Çok net bir örnek vermek gerekirse; Kur’ân-ı Kerîm’de münafıklardan bahseden, münafıkların özelliklerini anlatan ayetleri okuduğumuzda, gözlerimizi kapatırız ve çevremizde kim var kim yok âdeta film şeridi gibi belleğimizden akıp gider. Başlarız hemen yaftalamaya. Çevremdeki bunun şu özelliği var münafık olabilir. Şunun şöyle bir kusuru var, o da münafık olabilir. En iyisi onlarla olan ilişkilerime dikkat etmeliyim.
SAHÂBE KUR’AN’I NASIL ANLADI?
Peki Kur’ân-ı Kerîm’i ilk ağızdan dinleyen sahâbe efendilerimiz nasıl dinlemişler, nasıl okumuşlar ve nasıl anlamışlardı? Aynı mevzudan yürüyecek olursak; münafıklardan bahseden, münafıkların özelliklerini anlatan ayetler nazil olduğunda her bir sahâbî efendimiz önce kendi nefsini sorguladı. Hiç kimseyi yaftalamadan önce herkes kendi davranışını ve kalbini yokladı. Acaba ayette sözü geçen münafıklık alameti bende var mı? Diye her biri önce kendine baktı. Hatta kendi nefislerini o kadar çok yargıladılar ki, başkasına bakacak fırsat da bulamadılar cesaret de. İşte aramızdaki en büyük fark.

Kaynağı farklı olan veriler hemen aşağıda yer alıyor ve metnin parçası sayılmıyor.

(* ===== verification/SelectorScan.v ===== *)
(** * Reading the selectors of a profile

    internal/db/profile_selector_scan.go.  A query gives the selectors of a
    profile as rows in the text form of the database, which [Scan] takes apart
    with the CSV reader of the standard library.  What comes back is what was
    stored, except for texts in which the two notations differ. *)

From S2P Require Import Prelude GoErrors GoMonad GoStrings Uuid DbTypes ProfileModels.
From Stdlib Require Import Ascii.
Local Open Scope string_scope.
Local Open Scope list_scope.

Definition quote : ascii := "034"%char.
Definition comma : ascii := ","%char.
Definition newline : ascii := "010"%char.
Definition carriage : ascii := "013"%char.
Definition backslash : ascii := "\"%char.

(** ** encoding/csv

    [Reader.Read] with [LazyQuotes], on the first record of a text.  A line is
    read up to its newline; before that a carriage return is dropped, as is one
    at the end of the text. *)

Fixpoint csv_lines (l : list ascii) : list ascii :=
  match l with
  | [] => []
  | c :: l1 =>
      if Ascii.eqb c carriage
      then match l1 with
           | [] => []
           | c2 :: _ => if Ascii.eqb c2 newline then csv_lines l1 else c :: csv_lines l1
           end
      else c :: csv_lines l1
  end.

(** Empty lines are skipped. *)
Fixpoint csv_skip (l : list ascii) : list ascii :=
  match l with
  | c :: l' => if Ascii.eqb c newline then csv_skip l' else l
  | [] => []
  end.

Inductive csv_state := FieldStart | Bare | Quoted.
(* ===== verification/Actions.v ===== *)
(** * The action engine: internal/engine/actions

    [actions.go] and [types.go], the choice of the engines in
    [remediate/remediate.go] and [alert/alert.go], and the two no-op engines.
    An engine is a record of the methods of [interfaces.Action]; a call to one
    runs in the world [W] of the providers, may fail and may panic.  [E] is the
    type of entities ([protoreflect.ProtoMessage]). *)

From S2P Require Import Prelude GoErrors GoMonad EngineErrors DbTypes StatusAdapter.
From S2P Require Import Uuid ProfileModels.
Local Open Scope string_scope.

(** ** The interface of an action *)

Abbreviation ActionType := string.
Definition remediate_ActionType : ActionType := "remediate".
Definition alert_ActionType : ActionType := "alert".

Abbreviation ActionCmd := string.
Definition ActionCmdOff : ActionCmd := "turn_off".
Definition ActionCmdOn : ActionCmd := "turn_on".
Definition ActionCmdDoNothing : ActionCmd := "do_nothing".

(** [Do] returns a metadata and an error, both at once in some paths. *)
Record Action (W E : Type) := {
  act_Class : ActionType;
  act_Type : string;
  act_GetOnOffState : ActionOpt;
  act_Do : ActionCmd → E → EvalStatusParams → option (option string) →
           prog W (option string * error);
}.
Arguments act_Class {W E} _.
Arguments act_Type {W E} _.
Arguments act_GetOnOffState {W E} _.
Arguments act_Do {W E} _ _ _ _ _.

(** ** types.go, whose status constants are in DbTypes.v *)

Record previousEval := {
  pe_RemediationStatus : string;
  pe_AlertStatus : string;
  pe_RemediationMeta : option string;
  pe_AlertMeta : option string;
}.

(** ** What to do *)

Definition mapEvalStatus (err : error) : string :=
  if bool_decide (err = None) then EvalStatusSuccess
  else if errors_Is err ErrEvaluationSkipSilently || errors_Is err ErrEvaluationSkipped
  then EvalStatusSkipped
  else if errors_Is err ErrEvaluationFailed then EvalStatusFailure
  else EvalStatusError.

Definition shouldRemediate (prevEval : option previousEval) (evalStatus : string)
    : ActionCmd :=
  let prevRemediation :=
    match prevEval with
    | Some p => pe_RemediationStatus p
    | None => RemediationStatusSkipped
    end in
  if String.eqb evalStatus EvalStatusError || String.eqb evalStatus EvalStatusSuccess then
    if negb (String.eqb RemediationStatusSkipped prevRemediation)
    then ActionCmdOff else ActionCmdDoNothing
  else if String.eqb evalStatus EvalStatusFailure then
    if String.eqb RemediationStatusSkipped prevRemediation
    then ActionCmdOn else ActionCmdDoNothing
  else ActionCmdDoNothing.

(** [pull_request.RemediateType] *)
Definition pull_request_RemediateType : string := "pull_request".

Definition shouldAlert (prevEval : option previousEval) (evalStatus : string)
    (remErr : error) (remType : string) : ActionCmd :=
  let prevAlert :=
    match prevEval with
    | Some p => pe_AlertStatus p
    | None => AlertStatusSkipped
    end in
  if negb (String.eqb remType pull_request_RemediateType) && bool_decide (remErr = None)
  then if negb (String.eqb prevAlert AlertStatusOff)
       then ActionCmdOff else ActionCmdDoNothing
  else if String.eqb evalStatus EvalStatusError || String.eqb evalStatus EvalStatusFailure
  then if negb (String.eqb AlertStatusOn prevAlert)
       then ActionCmdOn else ActionCmdDoNothing
  else if String.eqb evalStatus EvalStatusSuccess
  then if negb (String.eqb AlertStatusOff prevAlert)
       then ActionCmdOff else ActionCmdDoNothing
  else ActionCmdDoNothing.

(** The address of a field of the previous evaluation: nil without one. *)
Definition getRemediationMeta (prevEval : option previousEval) : option (option string) :=
  pe_RemediationMeta <$> prevEval.

Definition getAlertMeta (prevEval : option previousEval) : option (option string) :=
  pe_AlertMeta <$> prevEval.

(** [json.Marshal(&map[string]any{})] does not fail. *)
Definition getDefaultResult : ActionsError :=
  {| RemediateErr := Some ErrActionSkipped;
     RemediateMeta := Some empty_json;
     AlertErr := Some ErrActionSkipped;
     AlertMeta := Some empty_json |}.

Definition prev_of_row (row : option ListRuleEvaluationsByProfileIdRow)
    : option previousEval :=
  match row with
  | Some row => Some {| pe_RemediationStatus := row_RemStatus row;
                        pe_AlertStatus := row_AlertStatus row;
                        pe_RemediationMeta := row_RemMetadata row;
                        pe_AlertMeta := row_AlertMetadata row |}
  | None => None
  end.

(** ** The engine *)

Section engine.
Context {W E : Type}.

Record RuleActionsEngine := { rae_actions : gmap ActionType (Action W E) }.

Definition isSkippable (rae : RuleActionsEngine) (actionType : ActionType)
    (evalErr : error) : bool :=
  match rae_actions rae !! actionType with
  | None => true
  | Some action =>
      let st := act_GetOnOffState action in
      if bool_decide (st = ActionOptOff) then true
      else if bool_decide (st = ActionOptUnknown) then true
      else if bool_decide (st = ActionOptDryRun) || bool_decide (st = ActionOptOn)
      then errors_Is evalErr ErrEvaluationSkipped ||
           errors_Is evalErr ErrEvaluationSkipSilently
      else false
  end.
(** A pull request or an issue, by its [kind]. *)
Definition TitleBody_Validate (kind nil : string) (t : option TitleBody) : error :=
  match t with
  | None => ErrDef nil
  | Some t =>
      guard String.eqb (tb_Title t) "" else ErrDef (kind +:+ " title cannot be empty") ;
      guard String.eqb (tb_Body t) "" else ErrDef (kind +:+ " body cannot be empty") ;
      def_wrap (kind +:+ " title is not parsable") (missing_template html_Parse (tb_Title t)) ;?
      def_wrap (kind +:+ " body is not parsable") (missing_template html_Parse (tb_Body t))
  end.

Definition PullRequest_Validate : option TitleBody → error :=
  TitleBody_Validate "pull request" "pull request remediation is nil".
Definition Issue_Validate : option TitleBody → error :=
  TitleBody_Validate "issue" "issue remediation is nil".

Definition fieldsSet (rem : Remediate) : nat :=
  length (filter (λ b : bool, b = true) [negb (is_nil (re_Rest rem));
    negb (is_nil (re_GhBranchProtection rem)); negb (is_nil (re_PullRequest rem))]).

Definition Remediate_Validate (rem : option Remediate) : error :=
  match rem with
  | None => None
  | Some rem =>
      (if String.eqb (re_Type rem) "rest" then RestType_Validate (re_Rest rem)
       else if String.eqb (re_Type rem) "pull_request" then PullRequest_Validate (re_PullRequest rem)
       else if String.eqb (re_Type rem) "gh_branch_protection"
       then GhBranchProtection_Validate (re_GhBranchProtection rem)
       else if String.eqb (re_Type rem) "issue" then Issue_Validate (re_Issue rem)
       else ErrDef "remediate type cannot be empty") ;?
      guard (1 <? fieldsSet rem)%nat else ErrDef "only one remediation type can be set" ;
      None
  end.

Definition Definition_Validate (def : option RuleTypeDefinition) : error :=
  match def with
  | None => ErrDef "rule type definition is nil"
  | Some def =>
      guard negb (IsValid (EntityFromString (def_InEntity def)))
        else ErrDef ("invalid entity type: " +:+ def_InEntity def) ;
      guard is_nil (def_RuleSchema def) else ErrDef "rule schema is nil" ;
      Ingest_Validate (def_Ingest def) ;?
      Alert_Validate (def_Alert def) ;?
      Remediate_Validate (def_Remediate def) ;?
      Eval_Validate (def_Eval def)
  end.

Definition RuleType_Validate (rt : option RuleType) : error :=
  match rt with
  | None => because ErrInvalidRuleType "rule type is nil"
  | Some rt =>
      guard String.eqb (rt_Name rt) "" else because ErrInvalidRuleType "rule type name is empty" ;
      wrapping (λ e, EWrap2 "" ErrInvalidRuleType ": " e "") (validateNamespacedName (rt_Name rt)) ;?
      wrapping (errors_Join ErrInvalidRuleType) (Definition_Validate (rt_Def rt))
  end.
End rule_types.

(** ** Profiles *)

Definition ProfileType : string := "profile".
Definition ProfileTypeVersion : string := "v1".

Definition getTypeWithDefault (p : Profile) : string :=
  if String.eqb (prof_Type p) "" then ProfileType else prof_Type p.

Definition getVersionWithDefault (p : Profile) : string :=
  if String.eqb (prof_Version p) "" then ProfileTypeVersion else prof_Version p.

Definition validateRule (r : Profile_Rule) : error :=
  if String.eqb (rule_Type r) "" then because ErrValidationFailed "rule type cannot be empty"
  else None.

Fixpoint validateRules (kind : string) (i : Z) (rules : list Profile_Rule) : error :=
  match rules with
  | [] => None
  | r :: rules =>
      wrapping (λ e, EWrap (kind +:+ " rule " +:+ Strconv.FormatInt i +:+ " is invalid: ") e "")
        (validateRule r) ;?
      validateRules kind (i + 1) rules
  end.

(** The rules of the other four entities are not looked at. *)
Definition Profile_Validate (p : Profile) : error :=
  guard negb (String.eqb (getTypeWithDefault p) ProfileType)
    else because ErrValidationFailed ("profile type is invalid: " +:+ prof_Type p +:+
           ". Did you parse the wrong file?") ;
  guard negb (String.eqb (getVersionWithDefault p) ProfileTypeVersion)
    else because ErrValidationFailed ("profile version is invalid: " +:+ prof_Version p) ;
  guard String.eqb (prof_Name p) ""
    else because ErrValidationFailed "profile name cannot be empty" ;
  wrapping (λ e, EWrap2 "" ErrValidationFailed ": " e "") (validateNamespacedName (prof_Name p)) ;?
  validateRules "repository" 0 (prof_Repository p) ;?
  validateRules "build environment" 0 (prof_BuildEnvironment p) ;?
  validateRules "artifact" 0 (prof_Artifact p) ;?
  validateRules "pull request" 0 (prof_PullRequest p).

İyi de onlar Peygamberimizin arkadaşlarıydı. Onlar, âdeta suyun başındaydılar. İlk kaynağından duydular, öğrendiler ve uyguladılar. Onlar, sahâbe efendilerimizdi. Aradan on dört asır geçti. Hem biz zayıfız. Hem biz aciziz. Onlarla kendimizi nasıl kıyaslarız?
Dilin kemiği yok diye boşuna söylenmemiş. Emri bi’l-marûf nehyi ani’l-münker görevini yerine getirirken hep başkasına bakıyoruz. Adeta mükemmel bir insanmışız gibi. Sahâbe efendilerimizin yaşam biçimleri söz konusu olduğunda ise “biz aciziz, biz zayıfız” diyoruz. İnanmadan acizliği kabul edişimizde bile riya ve kibir kokusu geliyor Allah muhafaza! Estağfirullahel azim! Yani yine bildiğimiz biz. Yine tanıdığımız biz… İşimize geldiği gibi görür, duyar, yaşar ve konuşuruz. Ama her sözümüzün her davranışımızın mantıklı bir açıklaması vardır. Ayet ve hadislerden delillerimiz bile vardır. Allah muhafaza dostlar, ayet ve hadisleri bile kendimize göre yorumlamakta üstümüze yok. Merhum Bilge Kral Aliya İzzetbegoviç’in dediği gibi: “İslam çok güzel de biz onun neresindeyiz?”